LSU students are working with LATAN, a non-profit organization that matches technology with disabled individuals, to program the organization’s NAO Humanoid Robot—endearingly called Buddy—to interact with local students on the spectrum.
Children with ASD often have difficulties with social interactions. Deficits can manifest in shifting gaze, faulty facial expression recognition or learning disabilities. Buddy can help by monitoring children’s learning through flashcard games. Moreover, the facial features of a robot, or lack thereof, make communication and interaction simpler for children with ASD. These unique robotic traits can help make a child with ASD more comfortable with social interaction.
Buddy arrived at LATAN with some pre-loaded interactive games. For example, he can sing and do the motions to the song “Head, Shoulders, Knees and Toes.” He can also play music and dance. Buddy has some facial recognition capabilities, but LATAN is hoping to do more, which is where LSU robotics engineering students help.
“Originally, the NAO robot was designed to help children who have autism,” said LATAN Program Director Gary Matherne. “As [Buddy] is introduced to more and more people, both with and without disabilities, we now know he can be useful with the elderly and other populations.”
Five LSU students volunteered with LATAN over the summer to study Buddy and help create new functions for the robot.

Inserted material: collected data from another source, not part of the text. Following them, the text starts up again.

(** * openlava-web: the cluster resource model, the projection encoder and
      the privilege-separated views, embedded from
      [openlavaweb/cluster/__init__.py] and [openlavaweb/views.py]. *)

From Stdlib Require Import QArith.
From stdpp Require Import gmap strings list fin_maps.
Lemma search_from_None : forall s pre0,
  search_from ic r (length pre0) (last_char None pre0) s = None ->
  forall pre1 s2 s2' g2,
    s = pre1 ++ s2 -> ~ matches_at ic r (pre0 ++ pre1) s2 s2' g2.
Proof.
  induction s as [|c s IH]; intros pre0 H pre1 s2 s2' g2 Heq [p2 M2]; simpl in H.
  - destruct (match_here ic r (length pre0) (last_char None pre0) []) eqn:E;
      [discriminate|].
    symmetry in Heq. apply app_eq_nil in Heq as [-> ->].
    rewrite app_nil_r in M2.
    now apply (match_here_complete (length pre0)) in M2.
  - destruct (match_here ic r (length pre0) (last_char None pre0) (c :: s)) eqn:E;
      [discriminate|].
    destruct pre1 as [|c1 pre1]; simpl in Heq.
    + subst s2. rewrite app_nil_r in M2.
      now apply (match_here_complete (length pre0)) in M2.
    + inversion Heq; subst c1.
      replace (S (length pre0)) with (length (pre0 ++ [c])) in H
        by (rewrite length_app; simpl; lia).
      rewrite <- (last_char_snoc None pre0 c) in H.
      apply (IH _ H pre1 s2 s2' g2); [assumption|].
      exists p2. now rewrite <- app_assoc.
Qed.

(** What [re.search] returns when it returns a match: a match of the
    pattern, at the leftmost position where the pattern matches. *)
Lemma search_Some t m :
  search ic r t = Some m ->
  exists pre s s',
    t = pre ++ s /\
    m_start m = length pre /\
    matches_at ic r pre s s' (m_groups m) /\
    m_text m = consumed s s' /\
    (forall pre1 s1 s1' g1,
        t = pre1 ++ s1 -> (length pre1 < length pre)%nat ->
        ~ matches_at ic r pre1 s1 s1' g1).
Proof.
  intros H. apply (search_from_Some t []) in H. exact H.
Qed.

(** It returns [None] exactly when the pattern matches nowhere. *)
Lemma search_None t :
  search ic r t = None <-> ~ has_match ic r t.
Proof.
  split.
  - intros H (pre & s & s' & g & Heq & M).
    exact (search_from_None t [] H pre s s' g Heq M).
  - intros Hno. destruct (search ic r t) as [m|] eqn:E; [|reflexivity].
    exfalso. apply Hno.
    apply search_Some in E as (pre & s & s' & Heq & _ & M & _).
    now exists pre, s, s', (m_groups m).
Qed.

End SearchTheory.

(** Inversion of [matches], one lemma for each form of pattern. *)

Section Inversion.
Context {rt : Runtime}.
Variable ic : bool.

Lemma matches_Eps_inv p s g p' s' g' :
  matches ic Eps p s g p' s' g' -> p' = p /\ s' = s /\ g' = g.
Proof. intros M. inversion M; subst. auto. Qed.

Lemma matches_Atom_inv a p s g p' s' g' :
  matches ic (Atom a) p s g p' s' g' ->
  exists c, s = c :: s' /\ atom_match ic a c = true /\ p' = Some c /\ g' = g.
Proof. intros M. inversion M; subst. now exists c. Qed.

Lemma matches_Bnd_inv p s g p' s' g' :
  matches ic Bnd p s g p' s' g' ->
  at_boundary p s = true /\ p' = p /\ s' = s /\ g' = g.
Proof. intros M. inversion M; subst. auto. Qed.

Lemma matches_Seq_inv r1 r2 p s g p2 s2 g2 :
  matches ic (Seq r1 r2) p s g p2 s2 g2 ->
  exists p1 s1 g1,
    matches ic r1 p s g p1 s1 g1 /\ matches ic r2 p1 s1 g1 p2 s2 g2.
Proof. intros M. inversion M; subst. now exists p1, s1, g1. Qed.

Lemma matches_Alt_inv r1 r2 p s g p' s' g' :
  matches ic (Alt r1 r2) p s g p' s' g' ->
  matches ic r1 p s g p' s' g' \/ matches ic r2 p s g p' s' g'.
Proof. intros M. inversion M; subst; auto. Qed.

Lemma matches_Opt_inv r p s g p' s' g' :
  matches ic (Opt r) p s g p' s' g' ->
  matches ic r p s g p' s' g' \/ (p' = p /\ s' = s /\ g' = g).
Proof. intros M. inversion M; subst; auto. Qed.

Lemma matches_Rep_inv a lo hi p s g p' s' g' :
  matches ic (Rep a lo hi) p s g p' s' g' ->
  exists cs,
    s = cs ++ s' /\ Forall (fun c => atom_match ic a c = true) cs /\
    (lo <= length cs)%nat /\ within hi (length cs) /\
    p' = last_char p cs /\ g' = g.
Proof. intros M. inversion M; subst. exists cs. auto 7. Qed.

Lemma matches_Grp_inv n r p s g p' s' g' :
  matches ic (Grp n r) p s g p' s' g' ->
  exists g1, matches ic r p s g p' s' g1 /\ g' = (n, consumed s s') :: g1.
Proof. intros M. inversion M; subst. now exists g'0. Qed.

End Inversion.

(** ** The three patterns *)

Section Patterns.
Context {rt : Runtime}.

Lemma lit_re_inv ic : forall w p s g p' s' g',
  matches ic (lit_re w) p s g p' s' g' ->
  g' = g /\
  exists cs, s = cs ++ s' /\
    Forall2 (fun c q => atom_match ic (AChar q) c = true) cs w.
Proof.
  induction w as [|q w IH]; intros p s g p' s' g' M; simpl in M.
  - apply matches_Eps_inv in M as (-> & -> & ->). split; auto. now exists [].
  - apply matches_Seq_inv in M as (p1 & s1 & g1 & M1 & M2).
    apply matches_Atom_inv in M1 as (c & -> & Hc & -> & ->).
    apply IH in M2 as (-> & cs & -> & Hall).
    split; auto. exists (c :: cs). split; auto.
Qed.

(** Under [re.IGNORECASE] a word made of letters matches the texts equal to
    it up to case. *)
Lemma fold_eq_of_match : forall w cs,
  forallb iscased w = true ->
  Forall2 (fun c q => atom_match true (AChar q) c = true) cs w ->
  map fold_case cs = map fold_case w.
Proof.
  induction w as [|q w IH]; intros cs Hc Hall;
    inversion Hall as [|c q' cs' w' Hcq Hrest]; subst; simpl in *; auto.
  apply andb_prop in Hc as [Hq Hw]. rewrite Hq in Hcq. simpl in Hcq.
  apply N.eqb_eq in Hcq. rewrite Hcq. f_equal. now apply IH.
Qed.

Lemma currency_re_inv p s g p' s' g' :
  matches true currency_re p s g p' s' g' ->
  g' = g /\ exists cur, s = cur ++ s' /\ cur <> [] /\ currency_token cur.
Proof.
  unfold currency_re, lit. intros M.
  assert (Hone : forall tok,
    In tok currency_tokens -> forallb iscased tok = true -> tok <> [] ->
    matches true (lit_re tok) p s g p' s' g' ->
    g' = g /\ exists cur, s = cur ++ s' /\ cur <> [] /\ currency_token cur).
  { intros tok Hin Hc Hne Mt. apply lit_re_inv in Mt as (-> & cs & -> & Hall).
    split; auto. exists cs. split; auto. split.
    - intros ->. inversion Hall; subst. congruence.
    - exists tok. split; auto. now apply fold_eq_of_match. }
  repeat (apply matches_Alt_inv in M as [M|M];
    [eapply Hone; [| | |exact M]; [simpl; auto 7|reflexivity|discriminate]|]).
  eapply Hone; [| | |exact M]; [simpl; auto 7|reflexivity|discriminate].
Qed.

Lemma AChar_dot ic c : atom_match ic (AChar 46) c = true -> c = 46.
Proof.
  simpl. replace (ic && iscased 46) with false by now destruct ic.
  apply N.eqb_eq.
Qed.

Lemma number_re_inv ic p s g p' s' g' :
  matches ic number_re p s g p' s' g' ->
  g' = g /\ exists num, s = num ++ s' /\ number_literal num.
Proof.
  unfold number_re. intros M.
  apply matches_Seq_inv in M as (p1 & s1 & g1 & M1 & M2).
  apply matches_Rep_inv in M1 as (ds & -> & Hds & Hlo & _ & -> & ->).
  assert (Hne : ds <> []) by (intros ->; simpl in Hlo; lia).
  apply matches_Opt_inv in M2 as [M2 | (-> & -> & ->)].
  - apply matches_Seq_inv in M2 as (p2 & s2 & g2 & Ma & Mb).
    apply matches_Atom_inv in Ma as (c & -> & Hc & -> & ->).
    apply AChar_dot in Hc. subst c.
    apply matches_Rep_inv in Mb as (fs & -> & Hfs & Hflo & Hfhi & -> & ->).
    split; auto. exists (ds ++ 46 :: fs). split.
    + now rewrite <- app_assoc.
    + exists ds, fs. repeat split; auto.
      right. split; auto. intros ->. simpl in Hflo. lia.
  - split; auto. exists ds. split; auto.
    exists ds, []. repeat split; auto.
Qed.

End Patterns.

(** ** [float] on what the amount pattern captures *)

Section FloatTheory.
Context {rt : Runtime}.

Lemma digits_value_all : forall s acc,
  Forall (fun c => isdecimal c = true) s -> exists n, digits_value acc s = Some n.
Proof.
  induction s as [|c s IH]; intros acc H; simpl.
  - now exists acc.
  - inversion H as [|c' s' Hc Hs]; subst. rewrite Hc. now apply IH.
Qed.

Lemma decimal_not_dot c : isdecimal c = true -> (c =? 46) = false.
Proof.
  intros H. apply N.eqb_neq. intros ->. discriminate H.
Qed.

Lemma split_dot_digits : forall ds rest,
  Forall (fun c => isdecimal c = true) ds ->
  split_dot (ds ++ rest) = (ds ++ fst (split_dot rest), snd (split_dot rest)).
Proof.
  induction ds as [|c ds IH]; intros rest H; simpl.
  - now destruct (split_dot rest).
  - inversion H as [|c' s' Hc Hs]; subst.
    rewrite (decimal_not_dot _ Hc), (IH rest Hs). reflexivity.
Qed.

(** [float] does not raise on a number literal. *)
Lemma py_float_number_literal t :
  number_literal t -> exists a, py_float t = Ok a.
Proof.
  intros (ds & fs & Hne & Hds & Hfs & _ & [-> | [_ ->]]); unfold py_float.
  - pose proof (split_dot_digits ds [] Hds) as Hs. simpl in Hs.
    rewrite !app_nil_r in Hs. rewrite Hs. rewrite app_nil_r.
    destruct (digits_value_all ds 0 Hds) as [n Hn].
    destruct ds as [|c ds]; [congruence|]. rewrite Hn. eauto.
  - rewrite split_dot_digits by assumption. simpl. rewrite app_nil_r.
    assert (Hall : Forall (fun c => isdecimal c = true) (ds ++ fs))
      by (apply Forall_app; auto).
    destruct (digits_value_all _ 0 Hall) as [n Hn].
    destruct ds as [|c ds]; [congruence|]. simpl app in *. rewrite Hn. eauto.
Qed.

End FloatTheory.

(** ** The shape of a match of the amount pattern *)

Section AmountPattern.
Context {rt : Runtime}.

Lemma amount_re_inv p s p' s' g' :
  matches true amount_re p s [] p' s' g' ->
  exists num ws,
    number_literal num /\ Forall (fun c => isspace c = true) ws /\
    ((g' = [(1%nat, num)] /\ s = num ++ ws ++ s') \/
     (exists cur,
        currency_token cur /\ cur <> [] /\
        g' = [(2%nat, cur); (1%nat, num)] /\ s = num ++ ws ++ cur ++ s')).
Proof.
  unfold amount_re. intros M.
  apply matches_Seq_inv in M as (p1 & s1 & g1 & Mb & M).
  apply matches_Bnd_inv in Mb as (_ & -> & -> & ->).
  apply matches_Seq_inv in M as (p2 & s2 & g2 & Mn & M).
  apply matches_Grp_inv in Mn as (g1 & Mn & ->).
  apply number_re_inv in Mn as (-> & num & -> & Hnum).
  apply matches_Seq_inv in M as (p3 & s3 & g3 & Mw & M).
  apply matches_Rep_inv in Mw as (ws & -> & Hws & _ & _ & -> & ->).
  apply matches_Seq_inv in M as (p4 & s4 & g4 & Mc & Mb).
  apply matches_Bnd_inv in Mb as (_ & -> & -> & ->).
  exists num, ws. split; auto. split; auto.
  apply matches_Opt_inv in Mc as [Mc | (-> & -> & ->)].
  - right. apply matches_Grp_inv in Mc as (g5 & Mc & ->).
    apply currency_re_inv in Mc as (-> & cur & -> & Hne & Hcur).
    rewrite !consumed_app. exists cur. auto.
  - left. rewrite consumed_app. auto.
Qed.

End AmountPattern.

(** ** What [extract_amount] returns *)

Section AmountTheory.
Context {rt : Runtime}.

(** Either the pattern matches nowhere and the result is [(None, None)],
    or the leftmost match reads a number literal [num], blanks [ws] and
    possibly a currency token [cur], and the result is the float of [num]
    with [cur], or with "USD" when there is no token. *)
Lemma extract_amount_cases text :
  (search true amount_re text = None /\ extract_amount text = Ok (None, None)) \/
  (exists pre num ws cur post a,
     text = pre ++ num ++ ws ++ cur ++ post /\
     number_literal num /\ py_float num = Ok a /\
     Forall (fun c => isspace c = true) ws /\
     (cur = [] \/ currency_token cur) /\
     (forall pre1 s1 s1' g1,
         text = pre1 ++ s1 -> (length pre1 < length pre)%nat ->
         ~ matches_at true amount_re pre1 s1 s1' g1) /\
     has_match true amount_re text /\
     extract_amount text =
       Ok (Some a, Some (match cur with [] => py "USD" | _ => cur end))).
Proof.
  unfold extract_amount.
  destruct (search true amount_re text) as [m|] eqn:E; [right | left; auto].
  apply search_Some in E as (pre & s & s' & -> & _ & M & _ & Hleft).
  assert (Hhas : has_match true amount_re (pre ++ s))
    by (now exists pre, s, s', (m_groups m)).
  destruct M as [p' M].
  apply amount_re_inv in M as (num & ws & Hnum & Hws & Hg).
  destruct (py_float_number_literal num Hnum) as [a Ha].
  unfold group.
  destruct Hg as [[Hg ->] | (cur & Hcur & Hne & Hg & ->)]; rewrite Hg; simpl;
    rewrite Ha.
  - exists pre, num, ws, [], s', a. simpl. auto 10.
  - exists pre, num, ws, cur, s', a.
    destruct cur as [|c cur]; [congruence|]. simpl. auto 10.
Qed.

By the end of June, the students had programmed Buddy to put his right hand over his heart and recite the Pledge of Allegiance.
“The students were never too busy to stop and show off their work to our visitors,” Matherne said. “They were always available to answer questions about Buddy and interact with our guests.”
But LATAN was not the only group to benefit; the students said they learned how to work around limitations, how to work in a team of people with different backgrounds and expertise, and how to use their knowledge for public good.
“I believe there’s great potential in robots like these,” said Jonathan Nguyen, a computer science senior who was part of the group who worked with Buddy. “They offer an ‘extra pair of hands’ for people who need it, whether they are teachers for autistic children … or people with disabilities that make it difficult for them to perform certain tasks.”
Toluwani Adoun, an electrical engineering sophomore, agreed, saying she had always been interested in robotics, but she joined the project to have a “real world impact.”
It’s also advanced the students’ classwork. Yasaswi Gudipudi, an industrial engineering graduate student, plans to use the experience for a project on ergonomic improvements for autism.
But there’s still work to be done, Matherne said. After seeing Buddy’s success, LATAN purchased a second NAO robot, and LSU has agreed to continue what it started.
Gerald Knapp, an associate professor of industrial engineering, said he plans to have students enrolled in his Introduction to Robotics class work with the robots.
Two student teams comprised of four members each will work with LATAN as part of the course, he said, and each of the projects they create will cater to children with ASD.
“The projects will reinforce and extend the learning of course concepts in kinematics and motor control, vision processing and machine learning, behavioral programming, and human-robot interaction,” Knapp said.
One team will further develop Buddy’s Candy Land skills as a way to aid individuals with physical disability that may prevent them from playing the game themselves. The other will create a program to make the robot play a beanbag throw game by teaching the robot how to identify the locations of the buckets and keep the players engaged throughout the game.
“It is our desire to create new and different activities and functions that Buddy can carry out that may be specific to the audience, age or disability,” said Matherne.
The possibilities of LATAN’s NAO robots are practically endless, he said, and LSU students continue to challenge themselves to create new programs both to advance their academic careers as well as help others.